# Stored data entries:
····················
(** The edges that leave the separating set are full, those that enter it empty. *)
Lemma separates_capacity s f (R : gset Z) : flow_state s f → separates s.2 (λ x, x ∈ R) →
  let S := λ v, bool_decide (v ∈ R) in cut S ∧ finite S ∧ capacity S = s.1.
Proof.
  intros Hs (Hsrc & Hsink & Hcl) S. pose proof (flow_total _ _ Hs) as Hmax.
  assert (cut S) as HS by (split; [by apply bool_decide_eq_true_2|by apply bool_decide_eq_false_2]).
  assert (∀ v w, (v, w) ∈ edges adj → S v = true → S w = false →
    at_edge cap v w ≠ Infinity ∧ f (v, w) = at_edge cap v w) as Hout.
  { intros v w He Hv%bool_decide_eq_true Hw%bool_decide_eq_false.
    assert (remaining cap s.2 v w ≤ 0) as Hr.
    { destruct (Z.lt_ge_cases 0 (remaining cap s.2 v w)) as [H0|]; [|done]. exfalso. apply Hw.
      eapply Hcl; [done|left; done|done]. }
    rewrite (remaining_edge s.2 f s.1) in Hr by (apply Hs || done || lia).
    destruct (Z.eqb_spec (at_edge cap v w) Infinity) as [|Hne]; [done|]. split; [done|].
    pose proof (bd_cap _ _ (fs_bounded _ _ Hs) _ _ He Hne). lia. }
  split; [done|]. split; [intros v w He Hv Hw; by apply (Hout v w)|].
  rewrite <-(fs_net _ _ Hs S HS). apply sumZ_ext. intros [v w] He%elem_of_arcs. cbn [fst snd].
  destruct (S v) eqn:Ev, (S w) eqn:Ew; simpl.
  - lia.
  - destruct (Hout v w He Ev Ew) as [_ ->]. lia.
  - assert (f (v, w) = 0) as ->; [|lia]. pose proof (bd_total _ _ (fs_bounded _ _ Hs) _ _ He).
    apply bool_decide_eq_true in Ew. apply bool_decide_eq_false in Ev.
    destruct (Z.lt_ge_cases 0 (f (v, w))) as [H0|]; [|lia]. exfalso. apply Ev. eapply (Hcl w v (f (v, w))); [done| |done].
    right. split; [done|]. symmetry. by apply Hs.
  - lia.
Qed.

(** The cut that is computed, used by its clients. *)
Lemma min_cut_run : ∃ R, computeMinCut adj cap = Some (cut_vertices adj R) ∧
  let S := λ v, bool_decide (v ∈ R) in cut S ∧ finite S ∧ ∀ T, cut T → finite T → capacity S ≤ capacity T.
Proof.
  unfold computeMinCut. destruct max_flow_run as ([total flow] & f & -> & Hs & D & HD).
  destruct (reach_run flow D HD) as (R & -> & HR). exists R. split; [done|].
  destruct (separates_capacity _ _ R Hs HR) as (H1 & H2 & H3). split; [done|]. split; [done|]. intros T HT HTf.
  rewrite H3, <-(fs_net _ _ Hs T HT). eapply net_le_capacity; [apply Hs|done].
Qed.
End Flow.
End Network.

(** [C11] For a network with a finite cut whose capacity fits the weights, all
    loops of the computation end: the maximum flow is the capacity of a cut, no
    edge that leaves the source side of the cut is infinite, no finite cut has less
    capacity, and the result has the end points of the edges across the cut. *)
Theorem min_cut_minimum adj cap S0 : network adj cap → cut S0 → finite adj cap S0 → capacity adj cap S0 < Infinity →
  ∃ R flow, let S := λ v, bool_decide (v ∈ R) in
    maxFlowEdmondsKarp adj cap = Some (capacity adj cap S, flow) ∧
    computeMinCut adj cap = Some (cut_vertices adj R) ∧ cut S ∧ finite adj cap S ∧
    ∀ T, cut T → finite adj cap T → capacity adj cap S ≤ capacity adj cap T.
Proof.
  intros Hnet Hcut Hfin HK. destruct (max_flow_run adj cap Hnet S0) as ([total flow] & f & Em & Hs & D & HD); [done..|].
  destruct (reach_run adj cap Hnet flow D HD) as (R & Er & HR).
  destruct (separates_capacity adj cap Hnet S0 Hcut Hfin (total, flow) f R Hs HR) as (H1 & H2 & H3). exists R, flow. cbv zeta.
  unfold computeMinCut. rewrite Em, Er, H3. do 4 (split; [done|]). intros T HT HTf.
  rewrite <-(fs_net _ _ _ _ Hs T HT). eapply net_le_capacity; [apply Hs|done].
Qed.

(** A diamond of two paths. *)
Definition demo_adj : Adjacencies := [(0, [2; 4]); (2, [3; 5]); (3, [1]); (4, [5]); (5, [1])].
Definition demo_cap : EdgeWeights :=
  {[(0, 2) := 5; (0, 4) := 7; (2, 3) := Infinity; (2, 5) := Infinity; (4, 5) := Infinity; (3, 1) := 5; (5, 1) := 3]}.
Lemma demo_min_cut : computeMinCut demo_adj demo_cap = Some [0; 2; 2; 5; 5; 1].
Proof. by vm_compute. Qed.

Definition demo_side (v : Z) : bool := (v =? 0) || (v =? 2) || (v =? 3) || (v =? 4) || (v =? 5).
Lemma demo_network : network demo_adj demo_cap.
Proof.
  assert (bool_decide (NoDup demo_adj.*1 ∧ Forall (λ e, 0 ≤ e.1 < 2 ^ 32 ∧ 0 ≤ e.2 < 2 ^ 32 ∧ ((e.2, e.1) ∉ edges demo_adj) ∧
    e.1 ≠ Sink ∧ is_Some (demo_cap !! e) ∧ 0 ≤ at_edge demo_cap e.1 e.2 ≤ Infinity) (edges demo_adj)) = true) as H by by vm_compute.
  apply bool_decide_eq_true in H as [Hn H]. rewrite Forall_forall in H. constructor; [done|..]; intros v w.
  - intros He. destruct (H _ He) as (? & ? & _). done.
  - intros He. destruct (H _ He) as (_ & _ & ? & _). done.
  - destruct (H _ w) as (_ & _ & _ & Hne & _). done.
  - intros He. destruct (H _ He) as (_ & _ & _ & _ & ?). done.
Qed.
Lemma demo_side_cut : cut demo_side ∧ finite demo_adj demo_cap demo_side ∧ capacity demo_adj demo_cap demo_side < Infinity.
Proof.
  split; [done|]. split; [|by vm_compute]. intros v w He.
  assert (bool_decide (Forall (λ e, demo_side e.1 = true → demo_side e.2 = false → at_edge demo_cap e.1 e.2 ≠ Infinity)
    (edges demo_adj)) = true) as H by by vm_compute.
  apply bool_decide_eq_true in H. rewrite Forall_forall in H. by apply (H _ He).
Qed.

Lemma min_cut_minimum_witness :
  ∃ R flow, let S := λ v, bool_decide (v ∈ R) in
    maxFlowEdmondsKarp demo_adj demo_cap = Some (capacity demo_adj demo_cap S, flow) ∧
    computeMinCut demo_adj demo_cap = Some (cut_vertices demo_adj R) ∧ cut S ∧ finite demo_adj demo_cap S ∧
    ∀ T, cut T → finite demo_adj demo_cap T → capacity demo_adj demo_cap S ≤ capacity demo_adj demo_cap T.
Proof.
  apply (min_cut_minimum demo_adj demo_cap demo_side); [exact demo_network|apply demo_side_cut..].
Defined.

(** With edges in both directions between two vertices, flow on one makes the
    flow of the other negative; the search takes it for a huge residual capacity
    and sends more than the capacity of the first.  Here the only cut of capacity
    1 is the edge from 2 to 3, and the result is the edge from the source. *)
Theorem antiparallel_edges_overflow :
  computeMinCut [(0, [2]); (2, [3]); (3, [2; 1])] {[(0, 2) := 10; (2, 3) := 1; (3, 2) := 1; (3, 1) := 10]} =
    Some [0; 2].
Proof. by vm_compute. Qed.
····················
# WHAT THE TASK ASKS:
Please set down again, word for word, only the lines from the start of the entries through the line with "assert (∀ v", both ends included.

# TASK OUTPUT:
(** The edges that leave the separating set are full, those that enter it empty. *)
Lemma separates_capacity s f (R : gset Z) : flow_state s f → separates s.2 (λ x, x ∈ R) →
  let S := λ v, bool_decide (v ∈ R) in cut S ∧ finite S ∧ capacity S = s.1.
Proof.
  intros Hs (Hsrc & Hsink & Hcl) S. pose proof (flow_total _ _ Hs) as Hmax.
  assert (cut S) as HS by (split; [by apply bool_decide_eq_true_2|by apply bool_decide_eq_false_2]).
  assert (∀ v w, (v, w) ∈ edges adj → S v = true → S w = false →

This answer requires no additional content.